(Saved entries)
(** The text of a field is one that [atoi] reads. *)
Lemma field_numeral sp (neg : bool) os :
  good_spec sp -> (leftjust sp = true -> fill sp = 32) -> Forall digit os -> os <> [] ->
  exists bl ds z rest, field sp neg os ++ [0] = bl ++ numeral neg ds ++ z :: rest /\
    Forall blank bl /\ Forall digit ds /\ ds <> [] /\ ~ digit z /\ decimal ds = decimal os.
Proof.
  intros (_ & _ & Hf) Hl Hd Hne. unfold field, numeral.
  set (k := Z.to_nat (fmin sp - length os - if neg then 1 else 0)).
  destruct (leftjust sp).
  - rewrite (Hl eq_refl). change (32 =? 48) with false. change (32 =? 32) with true.
    rewrite andb_false_r, andb_true_r. destruct k as [|k].
    + exists [], os, 0, []. split_and!; [|constructor|done|done|unfold digit; lia|done].
      cbn [replicate app]. rewrite app_nil_r, <- app_assoc. done.
    + exists [], os, 32, (replicate k 32 ++ [0]).
      split_and!; [|constructor|done|done|unfold digit; lia|done].
      cbn [replicate app]. rewrite <- !app_assoc. done.
  - destruct Hf as [Hf|Hf]; rewrite Hf.
    + change (32 =? 48) with false. change (32 =? 32) with true.
      rewrite andb_false_r, andb_true_r. exists (replicate k 32), os, 0, [].
      split_and!; [|by apply Forall_replicate; left|done|done|unfold digit; lia|done].
      cbn [app]. rewrite app_nil_r, <- !app_assoc. done.
    + change (48 =? 48) with true. change (48 =? 32) with false.
      rewrite andb_false_r, andb_true_r. exists [], (replicate k 48 ++ os), 0, [].
      split_and!; [|constructor| | |unfold digit; lia|apply decimal_zeros].
      * cbn [app]. rewrite app_nil_r, <- !app_assoc. done.
      * apply Forall_app. split; [|done]. apply Forall_replicate. unfold digit. lia.
      * by destruct k.
Qed.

_TRY IT_
If a line in the records above has the word "apply", copy it out.

_WRITTEN RESPONSE_
      split_and!; [|by apply Forall_replicate; left|done|done|unfold digit; lia|done].
      split_and!; [|constructor| | |unfold digit; lia|apply decimal_zeros].
      * apply Forall_app. split; [|done]. apply Forall_replicate. unfold digit. lia.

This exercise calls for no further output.